==== GIVEN RECORDS

(** ** The loop's steps *)

Section props.
Context {K : Type} `{Countable K} {C : Type} `{ClusterHandleLaws C}.
Implicit Types l : HostRefreshLoop K C.

Lemma ticks_app (q1 q2 : list (scheduled_fn K)) : ticks (q1 ++ q2) = ticks q1 + ticks q2.
Proof. unfold ticks. by rewrite List.filter_app, length_app. Qed.

(** Counting the keys of a map that satisfy a predicate. *)
Lemma length_filter_keys {A} (P : K -> Prop) `{forall k, Decision (P k)} (m : gmap K A) :
  length (base.filter P (map_to_list m).*1) = base.size (base.filter (fun x => P x.1) m).
Proof.
  rewrite <-length_map_to_list, map_filter_alt, map_to_list_to_map.
  - generalize (map_to_list m). intros l. induction l as [|[k x] l IH]; [done|].
    rewrite fmap_cons, !filter_cons. cbn [fst]. case_decide; cbn; by rewrite IH.
  - generalize (NoDup_fst_map_to_list m). generalize (map_to_list m). intros l.
    induction l as [|[k x] l IH]; [done|]. rewrite fmap_cons, NoDup_cons, filter_cons. cbn [fst].
    intros [Hk Hl]. case_decide; [|by apply IH]. rewrite fmap_cons, NoDup_cons. split; [|by apply IH].
    cbn [fst]. intros (y & -> & Hy)%list_elem_of_fmap. apply Hk.
    apply list_elem_of_filter in Hy as [_ Hy]. by apply (list_elem_of_fmap_2 fst).
Qed.

(** The counts of [diffCounts], folded over any list of keys. *)
Lemma diff_fold (prev next : gmap K HostEntry) (ks : list (K * HostSpec)) a u :
  (forall k spec, (k, spec) ∈ ks ->
     exists e, next !! k = Some e /\ (reused prev (k, spec) = true <-> Host <$> prev !! k = Some (Host e))) ->
  foldl (diff_key prev next) (a, u) ks.*1 =
  (a + length (List.filter (fun x => negb (reused prev x)) ks), u + length (List.filter (reused prev) ks)).
Proof.
  revert a u. induction ks as [|[k spec] ks IH]; intros a u Hk; [by rewrite !Nat.add_0_r|].
  rewrite fmap_cons. cbn [foldl fst]. unfold diff_key at 2.
  destruct (Hk k spec) as (e & He & Hr); [left|]. rewrite He. cbn [List.filter].
  assert (forall k spec, (k, spec) ∈ ks -> exists e, next !! k = Some e /\
    (reused prev (k, spec) = true <-> Host <$> prev !! k = Some (Host e))) as Hk'.
  { intros k' spec' Hin. apply Hk. by right. }
  destruct (prev !! k) as [pe|] eqn:Hp; [case_decide as Hd|]; rewrite IH by done.
  - rewrite (proj2 Hr) by (cbn; congruence). cbn. f_equal. lia.
  - destruct (reused prev (k, spec)); [exfalso; pose proof (proj1 Hr eq_refl); cbn in *; congruence|]. cbn. f_equal; lia.
  - destruct (reused prev (k, spec)); [by pose proof (proj1 Hr eq_refl)|]. cbn. f_equal; lia.
Qed.
(* ===== verification/Promise.v ===== *)
(** * up/stream_promise.go: resolve-once promises

    The promise and its registered callbacks as a transition system at the granularity of
    the code's critical sections: [Resolve] publishes the value and takes the callbacks
    under the lock, then fires them one by one, each under its own lock, while [cancel] and
    [OnResolve] may run in between from other threads.  A callback is an identifier; firing
    it appends it, with the value it got, to the log. *)
From stdpp Require Import base list gmap sets relations.
From Stdlib Require Import Lia.
From S2P Require Import Prelude.

Section promise.
Context {T : Type}.

Record StreamPromise := mkPromise {
  resolved : option T;          (** [resolved] and [value] *)
  callbacks : list nat;         (** registered, not yet taken by [Resolve] *)
  firing : list nat;            (** taken by [Resolve], not yet visited *)
  canceled : gset nat;          (** entries whose [canceled] flag is set *)
  fired : list (nat * T);       (** callbacks run, in order *)
  registered : nat;             (** how many registrations were made *)
}.

Definition NewStreamPromise : StreamPromise := mkPromise None [] [] ∅ [] 0.

(** The critical section of [Resolve]: the first call wins. *)
Definition Resolve (v : T) (p : StreamPromise) : bool * StreamPromise :=
  match resolved p with
  | Some _ => (false, p)
  | None => (true, mkPromise (Some v) [] (callbacks p) (canceled p) (fired p) (registered p))
  end.

(** One iteration of the loop of [Resolve] over the callbacks it took. *)
Definition fire (p : StreamPromise) : option StreamPromise :=
  match firing p, resolved p with
  | id :: rest, Some v =>
      if decide (id ∈ canceled p)
      then Some (mkPromise (resolved p) (callbacks p) rest (canceled p) (fired p) (registered p))
      else Some (mkPromise (resolved p) (callbacks p) rest ({[id]} ∪ canceled p)
                   (fired p ++ [(id, v)]) (registered p))
  | _, _ => None
  end.

(** [OnResolve]: fires inline when already resolved. *)
Definition OnResolve (p : StreamPromise) : StreamPromise :=
  let id := registered p in
  match resolved p with
  | Some v => mkPromise (resolved p) (callbacks p) (firing p) (canceled p) (fired p ++ [(id, v)]) (S id)
  | None => mkPromise (resolved p) (callbacks p ++ [id]) (firing p) (canceled p) (fired p) (S id)
  end.

(** The cancel function of a callback that did not fire inline. *)
Definition cancel (id : nat) (p : StreamPromise) : StreamPromise :=
  mkPromise (resolved p) (callbacks p) (firing p) ({[id]} ∪ canceled p) (fired p) (registered p).

(** [Result]. *)
Definition Result (p : StreamPromise) : option T := resolved p.

(** The steps of any number of threads; [cancel] applies to a registered callback. *)
Inductive pstep : StreamPromise -> StreamPromise -> Prop :=
  | p_resolve v p : pstep p (Resolve v p).2
  | p_fire p p' : fire p = Some p' -> pstep p p'
  | p_register p : pstep p (OnResolve p)
  | p_cancel id p : id < registered p -> pstep p (cancel id p).

(** The loop of [Resolve], run to its end. *)
Fixpoint fire_all (n : nat) (p : StreamPromise) : StreamPromise :=
  match n with
  | O => p
  | S n => match fire p with Some p' => fire_all n p' | None => p end
  end.

(** ** Invariant *)

Record promise_ok (p : StreamPromise) : Prop := {
  (** every registration is waiting, taken, visited or fired, in one place only *)
  ok_nodup : NoDup (callbacks p ++ firing p ++ (fired p).*1);
  ok_cover : forall id, id < registered p ->
    id ∈ callbacks p \/ id ∈ firing p \/ id ∈ (fired p).*1 \/ id ∈ canceled p;
  ok_range : forall id, id ∈ callbacks p ++ firing p ++ (fired p).*1 -> id < registered p;
  ok_value : forall id v, (id, v) ∈ fired p -> resolved p = Some v;
  ok_taken : resolved p = None -> firing p = [] /\ fired p = [];
  ok_waiting : resolved p <> None -> callbacks p = [];
}.

Lemma promise_ok_init : promise_ok NewStreamPromise.
Proof. split; simpl; try (by constructor); try set_solver; try lia. Qed.

Lemma Resolve_ok v p : promise_ok p -> promise_ok (Resolve v p).2.
Proof.
  intros Hok. unfold Resolve. destruct (resolved p) eqn:Hr; [done|]. destruct Hok as [H1 H2 H3 H4 H5 H6].
  destruct (H5 Hr) as [Hf Hl]. rewrite Hf, Hl in *. simpl in *. rewrite app_nil_r in *.
  split; simpl; rewrite ?app_nil_r; try done.
  - intros id Hid. destruct (H2 id Hid) as [|[|[|]]]; auto.
  - intros id w Hin. by apply elem_of_nil in Hin.
Qed.

Lemma fire_ok p p' : fire p = Some p' -> promise_ok p -> promise_ok p'.
Proof.
  unfold fire. destruct (firing p) as [|id rest] eqn:Hf; [done|].
  destruct (resolved p) as [v|] eqn:Hr; [|done]. intros Hp [H1 H2 H3 H4 H5 H6].
  assert (callbacks p = []) as Hc by (apply H6; by rewrite Hr). rewrite Hc, Hf in *. simpl in *.
  apply NoDup_cons in H1 as [Hid H1]. case_decide as Hcan; injection Hp as <-; split; simpl;
    rewrite ?Hr, ?Hc; try done.
  - intros i Hi. destruct (H2 i Hi) as [?|[?|?]]; set_solver.
  - intros i Hi. apply H3. set_solver.
  - intros i w Hin. rewrite <-Hr. by eapply H4.
  - rewrite fmap_app. simpl. rewrite app_assoc. apply NoDup_app. split_and!; [done| |apply NoDup_singleton].
    intros x Hx Hx2%list_elem_of_singleton. by subst.
  - intros i Hi. rewrite fmap_app. destruct (H2 i Hi) as [?|[?|?]]; set_solver.
  - intros i. rewrite fmap_app. intros Hi. apply H3. set_solver.
  - intros i w. rewrite elem_of_app, list_elem_of_singleton. intros [Hin|[= -> ->]]; [|done].
    rewrite <-Hr. by eapply H4.
Qed.

Lemma OnResolve_ok p : promise_ok p -> promise_ok (OnResolve p).
Proof.
  intros [H1 H2 H3 H4 H5 H6]. unfold OnResolve.
  assert (registered p ∉ callbacks p ++ firing p ++ (fired p).*1) as Hfresh.
  { intros Hin%H3. lia. }
  destruct (resolved p) as [v|] eqn:Hr; split; simpl; rewrite ?Hr; try done.
  - rewrite fmap_app. simpl. rewrite !app_assoc, NoDup_app. split_and!; [by rewrite <-app_assoc| |apply NoDup_singleton].
    rewrite <-app_assoc. intros x Hx Hx2%list_elem_of_singleton. by subst.
  - intros i Hi. rewrite fmap_app. destruct (decide (i = registered p)) as [->|]; [set_solver|].
    destruct (H2 i ltac:(lia)) as [|[|[|]]]; set_solver.
  - intros i. rewrite fmap_app. simpl. intros Hi.
    destruct (decide (i = registered p)); [lia|]. assert (i < registered p) by (apply H3; set_solver). lia.
  - intros i w. rewrite elem_of_app, list_elem_of_singleton. intros [Hin|[= -> ->]]; [by eapply H4|done].
  - rewrite <-app_assoc. simpl. apply NoDup_app. apply NoDup_app in H1 as (Ha & Hb & Hc).
    split_and!; [done| |].
    + intros x Hx. rewrite elem_of_cons. intros [->|Hx2]; [set_solver|]. by apply (Hb x).
    + apply NoDup_cons. split; [set_solver|done].
  - intros i Hi. destruct (decide (i = registered p)) as [->|]; [set_solver|].
    destruct (H2 i ltac:(lia)) as [|[|[|]]]; set_solver.
  - intros i Hi. destruct (decide (i = registered p)); [lia|].
    assert (i < registered p) by (apply H3; set_solver). lia.
Qed.

Lemma pstep_ok p p' : pstep p p' -> promise_ok p -> promise_ok p'.
Proof.
  intros Hs Hok. destruct Hs; [by apply Resolve_ok|by eapply fire_ok|by apply OnResolve_ok|].
  destruct Hok as [H1 H2 H3 H4 H5 H6]. split; simpl; try done.
  intros i Hi. destruct (H2 i Hi) as [|[|[|]]]; set_solver.
Qed.

Lemma reachable_ok p : rtc pstep NewStreamPromise p -> promise_ok p.
Proof.
  intros Hr. pose proof promise_ok_init as Hi. revert Hi. induction Hr; eauto using pstep_ok.
Qed.

(** C19: a callback runs at most once, and always with the value of the [Resolve] that won,
    under every interleaving of [Resolve], [OnResolve] and cancellations. *)
Theorem promise_fires_at_most_once p :
  rtc pstep NewStreamPromise p ->
  NoDup (fired p).*1 /\ forall id v, (id, v) ∈ fired p -> Result p = Some v.
Proof.
  intros [H1 _ _ H4 _ _]%reachable_ok. split; [|done].
  rewrite app_assoc in H1. by apply NoDup_app in H1 as (_ & _ & ?).
Qed.

(** No wakeup is lost: once the promise is resolved and the [Resolve] that won has
    finished its loop, every registered callback has run or was cancelled, whether it was
    registered before, during or after the resolution. *)
Theorem promise_settles_everyone p :
  rtc pstep NewStreamPromise p -> Result p <> None -> firing p = [] ->
  forall id, id < registered p -> id ∈ (fired p).*1 \/ id ∈ canceled p.
Proof.
  intros [_ H2 _ _ _ H6]%reachable_ok Hr Hf id Hid.
  destruct (H2 id Hid) as [Hc|[Hc|[|]]]; [|rewrite Hf in Hc|by left|by right].
  - rewrite H6 in Hc by done. by apply elem_of_nil in Hc.
  - by apply elem_of_nil in Hc.
Qed.

Lemma canceled_grows p p' id : pstep p p' -> id ∈ canceled p -> id ∈ canceled p'.
Proof.
  intros Hs Hin. destruct Hs as [v p|p p' Hf|p|i p Hi]; simpl.
  - unfold Resolve. by destruct (resolved p).
  - unfold fire in Hf. destruct (firing p), (resolved p); try done. case_decide; injection Hf as <-; set_solver.
  - unfold OnResolve. by destruct (resolved p).
  - set_solver.
Qed.

(** A cancelled callback does not run: when a registered callback has not run yet,
    cancelling it keeps it from running for ever, even while [Resolve] is firing. *)
Theorem promise_cancel_prevents p p' id :
  rtc pstep NewStreamPromise p -> id < registered p -> id ∉ (fired p).*1 ->
  rtc pstep (cancel id p) p' -> id ∉ (fired p').*1.
Proof.
  intros _ Hid Hnf Hr.
  assert (id ∈ canceled (cancel id p)) as Hc by set_solver.
  assert (id < registered (cancel id p)) as Hlt by done.
  change (fired p) with (fired (cancel id p)) in Hnf.
  revert Hc Hlt Hnf. generalize (cancel id p) as q, Hr. clear p Hid Hr.
  intros q Hr. induction Hr as [|p1 p2 p3 Hs _ IH]; intros Hc Hlt Hnf; [done|].
  apply IH; [by eapply canceled_grows| |].
  - destruct Hs as [v p|p p' Hf|p|i p Hi]; simpl; try done.
    + unfold Resolve. by destruct (resolved p).
    + unfold fire in Hf. destruct (firing p), (resolved p); try done. case_decide; by injection Hf as <-.
    + unfold OnResolve. destruct (resolved p); simpl; lia.
  - destruct Hs as [v p|p p' Hf|p|i p Hi]; simpl; try done.
    + unfold Resolve. by destruct (resolved p).
    + unfold fire in Hf. destruct (firing p) as [|j r] eqn:Hfi, (resolved p); try done.
      case_decide; injection Hf as <-; simpl; [done|]. rewrite fmap_app. set_solver.
    + unfold OnResolve. destruct (resolved p); simpl; [|done]. rewrite fmap_app. simpl.
      rewrite elem_of_app, list_elem_of_singleton. intros [?|?]; [done|lia].
Qed.
End promise.
Arguments StreamPromise T : clear implicits.

(** ** Witnesses *)

(** Two callbacks, one of them cancelled between the resolution and its turn. *)
Definition demo_promise : StreamPromise nat :=
  let p := (Resolve 7 (OnResolve (OnResolve NewStreamPromise))).2 in
  fire_all 2 (cancel 1 p).

Lemma demo_reachable : rtc pstep NewStreamPromise demo_promise.
Proof.
  eapply rtc_l; [apply p_register|]. eapply rtc_l; [apply p_register|].
  eapply rtc_l; [apply (p_resolve 7)|]. eapply rtc_l; [apply (p_cancel 1); simpl; lia|].
  eapply rtc_l; [by apply p_fire|]. eapply rtc_l; [by apply p_fire|]. apply rtc_refl.
Qed.

Lemma promise_fires_at_most_once_witness :
  NoDup (fired demo_promise).*1 /\ fired demo_promise = [(0, 7)].
Proof. split; [apply (promise_fires_at_most_once demo_promise demo_reachable)|reflexivity]. Defined.

Lemma promise_settles_everyone_witness : 1 ∈ (fired demo_promise).*1 \/ 1 ∈ canceled demo_promise.
Proof.
  apply (promise_settles_everyone demo_promise demo_reachable); [done|reflexivity|].
  vm_compute. lia.
Defined.

Lemma promise_cancel_prevents_witness :
  let p := OnResolve (NewStreamPromise (T := nat)) in
  0 ∉ (fired (Resolve 7 (cancel 0 p)).2).*1.
Proof.
  intros p. apply (promise_cancel_prevents p (Resolve 7 (cancel 0 p)).2 0).
  - apply rtc_once, p_register.
  - simpl. lia.
  - simpl. apply not_elem_of_nil.
  - apply rtc_once, p_resolve.
Defined.
(** What Envoy and the observer are told, by [complete], [Cancel] and [ChooseHost]; and the
    cancellations Envoy asked for that [completion.Cancel] accepted. *)
Inductive sel_event :=
  | SComplete (c : nat) (host : HostPtr) (errDetail : string)
  | SSelected (host : HostPtr)
  | SFailed (errDetail : string)
  | SAccepted (c : nat)
  | SCancelled (c : nat)
  | SMissingPromise.

Section selector.
Context {T : Type} (lookup_ : T -> HostResult).

(** The selector's cancellation records; the completions it handed out; the token table; the
    selections whose promise is pending and the completes scheduled on the main thread; the
    calls of [choose_host] under way (before and after the token is recorded), the tokens
    looked up and the cancellations accepted by calls of [cancel_host_selection] under way;
    the completion the main thread found not cancelled; and the events. *)
Record AsyncHostSelector := mkSelector {
  cancelled : gset nat;
  completions : gmap nat ClusterLBCompletion;
  tokens : gmap Z nat;
  waiting_on : list nat;
  scheduled : list (nat * T);
  choosing : gmap nat (option Z);
  unwrapped : list nat;
  cancelling : list nat;
  checked : option (nat * T);
  events : list sel_event;
}.

Definition NewAsyncHostSelector : AsyncHostSelector := mkSelector ∅ ∅ ∅ [] [] ∅ [] [] None [].

(** The cleanup [choose_host] injects: drop the token of completion [c], which has one. *)
Definition finish_token (c : nat) (toks : gmap Z nat) : gmap Z nat :=
  base.filter (fun x => x.2 <> c) toks.

Definition set_tokens (toks : gmap Z nat) (s : AsyncHostSelector) : AsyncHostSelector :=
  mkSelector (cancelled s) (completions s) toks (waiting_on s) (scheduled s) (choosing s)
    (unwrapped s) (cancelling s) (checked s) (events s).

Definition log (e : sel_event) (s : AsyncHostSelector) : AsyncHostSelector :=
  mkSelector (cancelled s) (completions s) (tokens s) (waiting_on s) (scheduled s) (choosing s)
    (unwrapped s) (cancelling s) (checked s) (events s ++ [e]).
(* ===== verification/ClusterAbi.v ===== *)
(** * down/abi_impl/cluster.go: the cluster extension behind the C ABI

    [AddHosts] packs host specs into the parallel arrays of the C call; [Schedule] and
    [runPending] carry closures through Envoy's main-thread scheduler as event ids; the
    exported callbacks create, drive and destroy the user's objects, which Envoy names by the
    handles of the managers (Completion.v).  What Envoy is asked and what the user's objects
    are told is recorded as a list of events; the user's answers (a factory that fails, a nil
    cluster) and the addresses [malloc] returns are inputs. *)
From stdpp Require Import base list gmap strings sets relations.
From Stdlib Require Import ZArith Lia.
From S2P Require Import Prelude HostSet Completion.

(** ** Packing hosts *)

(** The arguments of [envoy_dynamic_module_callback_cluster_add_hosts_with_hostnames]; the
    locality arrays are empty buffers. *)
Record addHostsArgs := mkAddArgs {
  a_addrs : list string;
  a_hostnames : list string;
  a_weights : list Z;
  a_meta : list string;
  a_pairs : nat;
  a_count : nat;
}.

Definition transport_socket_match : string := "envoy.transport_socket_match".

(** The loop over the metadata of host [i], from pair [j] on: [rawMeta] is an array. *)
Fixpoint pack_pairs (maxPairs i j : nat) (pairs : list (string * string)) (rawMeta : list string) :
    list string :=
  match pairs with
  | [] => rawMeta
  | (k, v) :: pairs =>
      let base := (i * maxPairs + j) * 3 in
      pack_pairs maxPairs i (S j) pairs
        (<[base + 2 := v]> (<[base + 1 := k]> (<[base := transport_socket_match]> rawMeta)))
  end.

(** The loop over the hosts; [orders] gives the order in which each metadata map is ranged
    over. *)
Fixpoint pack_hosts (maxPairs i : nat) (orders : list (list (string * string))) (rawMeta : list string) :
    list string :=
  match orders with
  | [] => rawMeta
  | pairs :: orders => pack_hosts maxPairs (S i) orders (pack_pairs maxPairs i 0 pairs rawMeta)
  end.

Definition pack_weight (w : Z) : Z := if (w =? 0)%Z then 1 else w.

(** [AddHosts], up to the C call; [None] when there is nothing to add. *)
Definition packHosts (specs : list HostSpec) (orders : list (list (string * string))) : option addHostsArgs :=
  if decide (specs = []) then None
  else
    let n := length specs in
    let maxPairs := foldl (fun m s => if m <? base.size (Metadata s) then base.size (Metadata s) else m) 0 specs in
    Some (mkAddArgs (Address <$> specs) (Hostname <$> specs) (pack_weight ∘ Weight <$> specs)
      (if 0 <? maxPairs then pack_hosts maxPairs 0 orders (replicate (n * maxPairs * 3) "") else [])
      maxPairs n).

(** What Envoy reads at index [i]: the address, hostname and weight, and the metadata
    triples, padding (an empty filter name) skipped. *)
Fixpoint read_triples (l : list string) : list (string * string * string) :=
  match l with
  | f :: k :: v :: l => if decide (f = "") then read_triples l else (f, k, v) :: read_triples l
  | _ => []
  end.

Definition read_host (a : addHostsArgs) (i : nat) : option (string * string * Z * list (string * string * string)) :=
  addr ← a_addrs a !! i; hostname ← a_hostnames a !! i; weight ← a_weights a !! i;
  Some (addr, hostname, weight, read_triples (take (a_pairs a * 3) (drop (i * (a_pairs a * 3)) (a_meta a)))).

(** ** The cluster handle's scheduler *)

(** [clusterHandleImpl]: whether there is a scheduler, the next id and the closures pending,
    a closure being the number of its [Schedule] call. *)
Record clusterHandleImpl := mkHandle {
  hasScheduler : bool;
  nextID : Z;
  pending : gmap Z nat;
}.

Definition newClusterHandle : clusterHandleImpl := mkHandle false 0 ∅.

(** [destroy]: the scheduler is deleted. *)
Definition destroy (h : clusterHandleImpl) : clusterHandleImpl := mkHandle false (nextID h) (pending h).

(** [Schedule(fn)]: the id committed to Envoy's scheduler, and whether that scheduler had to
    be created. *)
Definition Schedule (fn : nat) (h : clusterHandleImpl) : Z * bool * clusterHandleImpl :=
  let id := nextID h in
  (id, negb (hasScheduler h), mkHandle true (uint64_of (id + 1)) (<[id := fn]> (pending h))).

========

» **ASSIGNMENT**
Nothing but an exact copy of the lines from the first one above through the line holding "rewrite fmap_cons, !filter_cons." should be returned.

» **ANSWER AREA**
(** ** The loop's steps *)

Section props.
Context {K : Type} `{Countable K} {C : Type} `{ClusterHandleLaws C}.
Implicit Types l : HostRefreshLoop K C.

Lemma ticks_app (q1 q2 : list (scheduled_fn K)) : ticks (q1 ++ q2) = ticks q1 + ticks q2.
Proof. unfold ticks. by rewrite List.filter_app, length_app. Qed.

(** Counting the keys of a map that satisfy a predicate. *)
Lemma length_filter_keys {A} (P : K -> Prop) `{forall k, Decision (P k)} (m : gmap K A) :
  length (base.filter P (map_to_list m).*1) = base.size (base.filter (fun x => P x.1) m).
Proof.
  rewrite <-length_map_to_list, map_filter_alt, map_to_list_to_map.
  - generalize (map_to_list m). intros l. induction l as [|[k x] l IH]; [done|].
    rewrite fmap_cons, !filter_cons. cbn [fst]. case_decide; cbn; by rewrite IH.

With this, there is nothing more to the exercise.